Mereka berdua mengucapkan terima kasih kepada Shang Chen. Benny dan Ka Tuo juga membungkuk padanya dengan wajah tulus.
“Tidak perlu berterima kasih padaku,” Shang Chen menggelengkan kepalanya. “Akulah yang berhutang padamu …”
Dia segera menoleh ke Shi Yan dan berkata, “Kamu tidak perlu mengkhawatirkan mereka. Ikutlah denganku. Cepat.”
“Ke mana?”
“Aku akan memberitahumu di jalan.”
“Baik.”
Shi Yan hanya mengkonfirmasi dengan Shang Chen.
“Anda memberikan Ramuan dan Alat Paviliun Canon kepada Gu He,” kata Shang Chen tiba-tiba.
“Berikan pada Gu He?” Shi Yan menggelengkan kepalanya dan tersenyum dingin, “Dia tidak pantas mendapatkannya.”
“Itu untuk Fu Wei. Kanon ditakdirkan untuknya. Hari ini, di antara Sesepuh Ramuan dan Paviliun Alat, hanya Fu Wei yang memiliki kapasitas untuk memecahkan kode misteri Kanon.” Shang Chen melihat ke arah Gu He dan merenung, “Fu Wei adalah masa depan Potion and Tool Pavilion. Jika dia tidak dapat menguraikan misteri Canon, Anda … akan mengikuti jejak mantan Pavilion Master. Hanya jika Fu Wei bisa memecahkan misteri Canon dapatkah Anda melarikan diri dari takdir fatal Anda. ”
Gu He memucat.
Mantan Master Paviliun telah menempa senjata atau pelet halus sampai mereka jatuh ke dalam kekacauan, menghancurkan tubuh mereka, dan hanya menyisakan gumpalan jiwa yang sekarat. Tapi mereka tidak bisa berdiri lama.

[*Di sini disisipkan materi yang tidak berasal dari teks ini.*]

Lemma int64_lookup vs i : Forall int64_json vs → int64_json (default JNull (vs !! i)).
Proof.
  intros Hv. destruct (vs !! i) eqn:E; [|done]. simpl.
  rewrite Forall_forall in Hv. apply Hv. by eapply list_elem_of_lookup_2.
Qed.

Lemma put_step_spec f r vs i buf :
  wf_field f → f ≠ FBuf → Forall int64_json vs →
  ∃ c s, field_fmt f ++ r = c :: s ∧
    match put_datum f (default JNull (vs !! i)) with
    | None => put_step c s (JArray vs) (Z.of_nat i) buf = Ok (None, buf)
    | Some d => ∃ buf', put_step c s (JArray vs) (Z.of_nat i) buf =
        Ok (Some (r, Z.of_nat (S i)), buf') ∧ written buf' = written buf ++ d
    end.
Proof.
  intros Hf Hne Hv. pose proof (int64_lookup vs i Hv) as Hi.
  destruct f as [t| |len];
    [exists (urpc_int t), r|done|exists URPC_BIN, ((fmt_int len ++ ["."%byte]) ++ r)];
    (split; [reflexivity|]); unfold put_step, put_datum;
    rewrite get_idx; replace (Z.of_nat i + 1) with (Z.of_nat (S i)) by lia.
  - rewrite int_case_int. destruct (default JNull (vs !! i)); try done. simpl in Hi.
    rewrite get_int64_int by done. eexists. split; [reflexivity|]. apply put_written.
  - rewrite int_case_bin, decide_False, decide_True by (done || apply bin_not_buf).
    destruct (bin_fmt len r Hf) as [-> ->].
    destruct (default JNull (vs !! i)) as [| | | | | |s];
      try (eexists; split; [reflexivity|by rewrite app_nil_r]).
    cbn [json_object_is_type]. unfold json_object_is_type. simpl bool_decide. cbv iota.
    match goal with |- context [if ?b <? 0 then _ else _] => destruct (Z.ltb_spec b 0) end;
      [simpl in Hf; lia|]. eexists. split; [reflexivity|]. apply put_bin_written.
Qed.

Lemma put_loop_spec fs vs i fuel buf :
  Forall wf_field fs → FBuf ∉ fs → Forall int64_json vs → (length (fmt_of fs) < fuel)%nat →
  ∃ buf', put_loop fuel (fmt_of fs) (JArray vs) (Z.of_nat i) buf =
      Ok (if (put_all fs vs i).2 then 0 else -1, buf') ∧
    written buf' = written buf ++ (put_all fs vs i).1.
Proof.
  revert i fuel buf. induction fs as [|f fs IH]; intros i fuel buf Hwf Hb Hv Hf;
    destruct fuel as [|fuel]; try (simpl in Hf; lia).
  - exists buf. simpl. by rewrite app_nil_r.
  - apply Forall_cons in Hwf as [Hwf1 Hwf]. apply not_elem_of_cons in Hb as [Hb1 Hb].
    rewrite fmt_of_cons in *.
    destruct (put_step_spec f (fmt_of fs) vs i buf Hwf1 (not_eq_sym Hb1) Hv) as (c & s & Heq & Hs).
    pose proof (field_fmt_length f). rewrite length_app in Hf.
    rewrite Heq. cbn [put_loop put_all]. destruct (put_datum _ _) as [d|].
    + destruct Hs as (buf1 & Hs & Hw). rewrite Hs, bind_Ok. cbv beta iota.
      destruct (IH (S i) fuel buf1) as (buf' & Hr & Hw'); [done|done|done|lia|].
      rewrite Hr. exists buf'. destruct (put_all fs vs (S i)) as [ds ok]. simpl in *.
      split; [done|]. by rewrite Hw', Hw, <-app_assoc.
    + rewrite Hs, bind_Ok. exists buf. simpl. by rewrite app_nil_r.
Qed.

(** *** Reporting the results *)

Lemma fetch_loop_ints tzs l r fuel buf :
  unread buf = (uncurry DInt <$> tzs) ++ r →
  (length (fmt_of (FInt <$> tzs.*1)) < fuel)%nat →
  ∃ buf', fetch_loop fuel (fmt_of (FInt <$> tzs.*1)) buf (JArray l) =
    Ok (JArray (l ++ ((λ tz, JInt (wrap S64 tz.2)) <$> tzs)), buf') ∧ unread buf' = r.
Proof.
  revert l fuel buf. induction tzs as [|[t z] tzs IH]; intros l fuel buf Hu Hf;
    destruct fuel as [|fuel]; try (simpl in Hf; lia).
  - exists buf. simpl in *. by rewrite app_nil_r.
  - rewrite fmap_cons, fmap_cons, fmt_of_cons in *. cbn [field_fmt fst app fetch_loop] in *.
    unfold fetch_step. rewrite int_case_int. cbn [fmap list_fmap uncurry app] in Hu.
    apply get_unread in Hu as (buf1 & -> & Hu). rewrite json_new_eq, bind_Ok. cbn [deref].
    rewrite bind_Ok. cbn [json_object_array_add].
    destruct (IH (l ++ [JInt (wrap S64 z)]) fuel buf1 Hu) as (buf' & -> & ?);
      [simpl in Hf; lia|]. exists buf'. split; [|done]. by rewrite <-app_assoc.
Qed.

Lemma put_all_ints ts zs pre :
  length ts = length zs →
  put_all (FInt <$> ts) (pre ++ (JInt <$> zs)) (length pre) =
    (uncurry DInt <$> zip_with (λ t z, (t, wrap t z)) ts zs, true).
Proof.
  revert zs pre. induction ts as [|t ts IH]; intros [|z zs] pre Hl; simplify_eq/=; [done|].
  rewrite list_lookup_middle by done. simpl.
  specialize (IH zs (pre ++ [JInt z]) ltac:(lia)).
  rewrite length_app, <-app_assoc in IH. simpl in IH.
  replace (length pre + 1)%nat with (S (length pre)) in IH by lia. by rewrite IH.
Qed.
End proofs.

(** ** Termination *)

Section termination.
Context `{JsonC} `{JsonAlloc} `{Urpc} `{AuraBuffer ab}.

Lemma step_shrinks fmt fmt' c : fmt' = fmt ∨ fmt' = skip_dot fmt →
  (length fmt' < length (c :: fmt))%nat.
Proof. pose proof (skip_dot_length fmt). intros [->| ->]; simpl; lia. Qed.

Lemma format_step_rest c fmt :
  match format_step c fmt with
  | Ok (_, fmt') => fmt' = fmt ∨ fmt' = skip_dot fmt
  | Fault f => f ≠ OutOfFuel
  end.
Proof. unfold format_step. repeat case_match; simplify_eq; auto. Qed.

Lemma format_loop_fuel fuel fmt ret :
  (length fmt < fuel)%nat → format_loop fuel fmt ret ≠ Fault OutOfFuel.
Proof.
  revert fmt ret. induction fuel as [|fuel IH]; intros fmt ret Hf; [lia|].
  destruct fmt as [|c fmt]; [done|]. cbn [format_loop].
  pose proof (format_step_rest c fmt) as Hr. destruct (format_step c fmt) as [[tmp fmt']|f];
    [|by intros [= ->]]. rewrite bind_Ok. pose proof (step_shrinks fmt fmt' c Hr).
  unfold array_add. destruct ret as [ret|]; [|done]. cbn [deref]. rewrite !bind_Ok.
  apply IH. simpl in *. lia.
Qed.

Lemma fetch_step_rest c fmt buf :
  match fetch_step c fmt buf with
  | Ok (_, fmt', _) => fmt' = fmt ∨ fmt' = skip_dot fmt
  | Fault f => f ≠ OutOfFuel
  end.
Proof. unfold fetch_step. repeat case_match; simplify_eq; auto. Qed.

Lemma fetch_loop_fuel fuel fmt buf ret :
  (length fmt < fuel)%nat → fetch_loop fuel fmt buf ret ≠ Fault OutOfFuel.
Proof.
  revert fmt buf ret. induction fuel as [|fuel IH]; intros fmt buf ret Hf; [lia|].
  destruct fmt as [|c fmt]; [done|]. cbn [fetch_loop].
  pose proof (fetch_step_rest c fmt buf) as Hr.
  destruct (fetch_step c fmt buf) as [[[tmp fmt'] buf']|f]; [|by intros [= ->]].
  rewrite bind_Ok. pose proof (step_shrinks fmt fmt' c Hr).
  destruct tmp as [tmp|]; [|done]. cbn [deref]. rewrite bind_Ok. apply IH. simpl in *. lia.
Qed.

Lemma put_step_rest c fmt js i buf :
  match put_step c fmt js i buf with
  | Ok (Some (fmt', _), _) => fmt' = fmt ∨ fmt' = skip_dot fmt
  | Ok (None, _) => True
  | Fault f => f ≠ OutOfFuel
  end.
Proof.
  unfold put_step. destruct (int_case c); [destruct (json_object_is_type_log _ _); auto|].
  destruct (decide (c = URPC_BUF)); [done|]. destruct (decide (c = URPC_BIN)); [|auto]. cbv zeta.
  destruct (json_object_is_type _ json_type_int); [cbn; auto|].
  destruct (json_object_is_type _ json_type_string); [|cbn; auto].
  by destruct (_ <? 0); cbn; auto.
Qed.

Lemma put_loop_fuel fuel fmt js i buf :
  (length fmt < fuel)%nat → put_loop fuel fmt js i buf ≠ Fault OutOfFuel.
Proof.
  revert fmt i buf. induction fuel as [|fuel IH]; intros fmt i buf Hf; [lia|].
  destruct fmt as [|c fmt]; [done|]. cbn [put_loop].
  pose proof (put_step_rest c fmt js i buf) as Hr.
  destruct (put_step c fmt js i buf) as [[[[fmt' i']|] buf']|f]; [|done|by intros [= ->]].
  rewrite bind_Ok. pose proof (step_shrinks fmt fmt' c Hr). apply IH. simpl in *. lia.
Qed.
End termination.

(** ** Theorems *)

Section theorems.
Context `{JsonC} `{!JsonCLaws} `{JsonAlloc} `{Urpc} `{AuraBuffer ab} `{!AuraBufferLaws ab}.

Sepertinya itu terkait dengan banyak rahasia dalam pemurnian Potion and Tool Pavilion. Pandai besi dan alkemis alam bawah tidak akan menemui hambatan seperti itu. Namun, ketika mereka mencapai level tertentu, mereka akhirnya akan jatuh ke dalam takdir seperti itu. Paviliun Master sebelumnya dan tetua paviliun tertua telah menghilang seperti itu.
Gu He menarik napas dalam-dalam dan berkata dengan wajah putus asa, “Aku mengerti.”
“Untung kau mengerti.” Shang Chen mengangguk. “Saya hanya menginginkan yang terbaik untuk Anda. Saya ingin Anda hidup lebih lama. Ingatlah untuk memberikan Canon ke Fu Wi. Jika tidak, Anda akan mati pada akhirnya.”
Shang Chen memandang Shi Yan dan berkata, “Berikan padanya. Kami sedang terburu-buru. Kami tidak punya banyak waktu untuk disia-siakan di sini. Kakek buyutmu … sedang menunggumu untuk menyelamatkannya.”
“Kakek buyutku?” Shi Yan berubah warna ketakutan. “Bagaimana dia?”
“Dia terlalu ekstrim. Dia punya masalah. Aku sudah mengurungnya untuk saat ini. Situasinya … serius.” Shang Chen menghela nafas, “Kita harus bicara di jalan.”
Shi Yan tidak ragu-ragu lagi. Dia mendengus ke arah Gu He dan memberinya Canon. “Jika Anda masih memiliki Canon pada saat saya melihat Anda lagi, saya akan mengambilnya untuk kedua kalinya. Nah, saya akan mengambil nyawa Anda juga.”
Gu He berubah warna. Dia tidak berani membuka mulut dan berbicara. Dia baru saja meraih Canon dengan mengernyit.
Setelah dia mendengarkan ramalan Shang Chen yang mengatakan bahwa dia akan mati di tangan Shi Yan jika dia melawannya, Gu He waspada terhadap Shi Yan tanpa sadar. Menghadapi dia, Gu He tidak bisa membantu tetapi menjadi gelisah cemas.